Consider the listing below. Extract exactly the lines from the line containing "if Js.is_upper c then Some (n - 65)" to the line containing "v :: sextets s'", both included.

********************

(** The value of a digit in a radix up to 36, as [parseInt] reads it. *)
Definition digit_value (radix : Z) (c : ascii) : option Z :=
  let v := if is_digit c then code c - 48
           else if is_lower c then code c - 87
           else if is_upper c then code c - 55
           else radix in
  if v <? radix then Some v else None.

(** The longest run of digits at the head of a text; [acc] is [None] until
    a digit is read. *)
Fixpoint read_digits (radix : Z) (acc : option Z) (s : string) : option Z :=
  match s with
  | EmptyString => acc
  | String c s' =>
      match digit_value radix c with
      | Some v => read_digits radix (Some (radix * default 0 acc + v)) s'
      | None => acc
      end
  end.

(** [parseInt(text)] without a radix, on any text: leading white space is
    dropped, then come an optional sign, an optional [0x] or [0X] that
    selects the radix 16, and the longest run of digits; what follows is
    ignored. [None] is [NaN]: no digit was read. *)
Definition parseInt_text (s : string) : option Z :=
  let s1 := trim_start s in
  let signed := match s1 with
                | String c r =>
                    if Ascii.eqb c "-" then (-1, r)
                    else if Ascii.eqb c "+" then (1, r) else (1, s1)
                | EmptyString => (1, s1)
                end in
  let based := match snd signed with
               | String z (String x r) =>
                   if Ascii.eqb z "0" && (Ascii.eqb x "x" || Ascii.eqb x "X")
                   then (16, r) else (10, snd signed)
               | _ => (10, snd signed)
               end in
  option_map (Z.mul (fst signed)) (read_digits (fst based) None (snd based)).

(** [s.replace(pat, r)] with a string pattern: the first occurrence only. *)
Fixpoint replace_first (pat r : string) (s : string) : string :=
  if String.prefix pat s
  then r +:+ substring (String.length pat) (String.length s - String.length pat) s
  else match s with
       | EmptyString => EmptyString
       | String c s' => String c (replace_first pat r s')
       end.

(** [s.endsWith(suffix)] *)
Definition endsWith (s suffix : string) : bool :=
  let n := String.length s in
  let m := String.length suffix in
  (m <=? n)%nat && String.eqb (substring (n - m) m s) suffix.

(** [l.join(sep)] *)
Fixpoint join_with (sep : string) (l : list string) : string :=
  match l with
  | [] => EmptyString
  | [x] => x
  | x :: rest => x +:+ sep +:+ join_with sep rest
  end.

(** [s.split(sep)] for a one-character separator; [cur] is the piece
    being read. The result is never empty. *)
Fixpoint split_on (sep : ascii) (cur : string) (s : string) : list string :=
  match s with
  | EmptyString => [cur]
  | String c s' =>
      if Ascii.eqb c sep then cur :: split_on sep EmptyString s'
      else split_on sep (cur +:+ String c EmptyString) s'
  end.

(** Insertion into a list kept in order: [x] goes before the first
    element that is not smaller than it. Folding from the right, an
    element therefore lands before the later elements it ties with, which
    makes [sort_by] stable, as [Array.prototype.sort] is. *)
Fixpoint insert_by {A} (lt : A -> A -> bool) (x : A) (l : list A) : list A :=
  match l with
  | [] => [x]
  | y :: l' => if lt y x then y :: insert_by lt x l' else x :: l
  end.

Definition sort_by {A} (lt : A -> A -> bool) (l : list A) : list A :=
  fold_right (insert_by lt) [] l.

(** the code units of a string, as bytes *)
Definition bytes (s : string) : list Z := map code (list_ascii_of_string s).

(** [names.sort()]: the default order compares code units. *)
Definition sort_strings (l : list string) : list string :=
  sort_by String.ltb l.

End Js.

(** ** [Buffer.from(text, 'base64')] *)

Module Base64.

(** Node's decoding table: both the standard and the URL-safe alphabet. *)
Definition unbase64 (c : ascii) : option Z :=
  let n := Js.code c in
  if Js.is_upper c then Some (n - 65)
  else if Js.is_lower c then Some (n - 71)
  else if Js.is_digit c then Some (n + 4)
  else if (n =? 43) || (n =? 45) then Some 62
  else if (n =? 47) || (n =? 95) then Some 63
  else None.

(** The six-bit values of the text: characters outside the alphabet are
    skipped and the first [=] ends the decoding. *)
Fixpoint sextets (s : string) : list Z :=
  match s with
  | EmptyString => []
  | String c s' =>
      match unbase64 c with
      | Some v => v :: sextets s'
      | None => if Js.code c =? 61 then [] else sextets s'
      end
  end.

Fixpoint bytes_of_sextets (l : list Z) : list Z :=
  match l with
  | a :: b :: c :: d :: rest =>
      Z.lor (Z.shiftl a 2) (Z.shiftr b 4)
      :: Z.lor (Z.shiftl (Z.land b 15) 4) (Z.shiftr c 2)
      :: Z.lor (Z.shiftl (Z.land c 3) 6) d
      :: bytes_of_sextets rest
  | [a; b; c] =>
      [Z.lor (Z.shiftl a 2) (Z.shiftr b 4);
       Z.lor (Z.shiftl (Z.land b 15) 4) (Z.shiftr c 2)]
  | [a; b] => [Z.lor (Z.shiftl a 2) (Z.shiftr b 4)]
  | _ => []
  end.

Definition decode (s : string) : list Z := bytes_of_sextets (sextets s).

End Base64.

(** ** [createHash('sha256').update(buffer).digest('hex')] *)

Module Sha256.

Definition mask32 (x : Z) : Z := x mod 2 ^ 32.
Definition add32 (x y : Z) : Z := mask32 (x + y).
Definition rotr (n x : Z) : Z :=
  Z.lor (Z.shiftr x n) (mask32 (Z.shiftl x (32 - n))).
Definition not32 (x : Z) : Z := 2 ^ 32 - 1 - x.

Definition Ch (x y z : Z) : Z := Z.lxor (Z.land x y) (Z.land (not32 x) z).
Definition Maj (x y z : Z) : Z :=
  Z.lxor (Z.lxor (Z.land x y) (Z.land x z)) (Z.land y z).
Definition Sigma0 (x : Z) : Z := Z.lxor (Z.lxor (rotr 2 x) (rotr 13 x)) (rotr 22 x).
Definition Sigma1 (x : Z) : Z := Z.lxor (Z.lxor (rotr 6 x) (rotr 11 x)) (rotr 25 x).
Definition sigma0 (x : Z) : Z := Z.lxor (Z.lxor (rotr 7 x) (rotr 18 x)) (Z.shiftr x 3).
Definition sigma1 (x : Z) : Z := Z.lxor (Z.lxor (rotr 17 x) (rotr 19 x)) (Z.shiftr x 10).

(** The round constants are the first 32 bits of the fractional parts of
    the cube roots of the first 64 primes, and the initial hash value
    those of the square roots of the first 8. *)
Definition is_prime (n : Z) : bool :=
  (2 <=? n) && forallb (fun d => negb (n mod d =? 0) || (n <=? d))
                       (map Z.of_nat (seq 2 18)).

Definition primes64 : list Z :=
  Eval vm_compute in List.filter is_prime (map Z.of_nat (seq 0 312)).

********************

Exercise response:
  if Js.is_upper c then Some (n - 65)
  else if Js.is_lower c then Some (n - 71)
  else if Js.is_digit c then Some (n + 4)
  else if (n =? 43) || (n =? 45) then Some 62
  else if (n =? 47) || (n =? 95) then Some 63
  else None.

(** The six-bit values of the text: characters outside the alphabet are
    skipped and the first [=] ends the decoding. *)
Fixpoint sextets (s : string) : list Z :=
  match s with
  | EmptyString => []
  | String c s' =>
      match unbase64 c with
      | Some v => v :: sextets s'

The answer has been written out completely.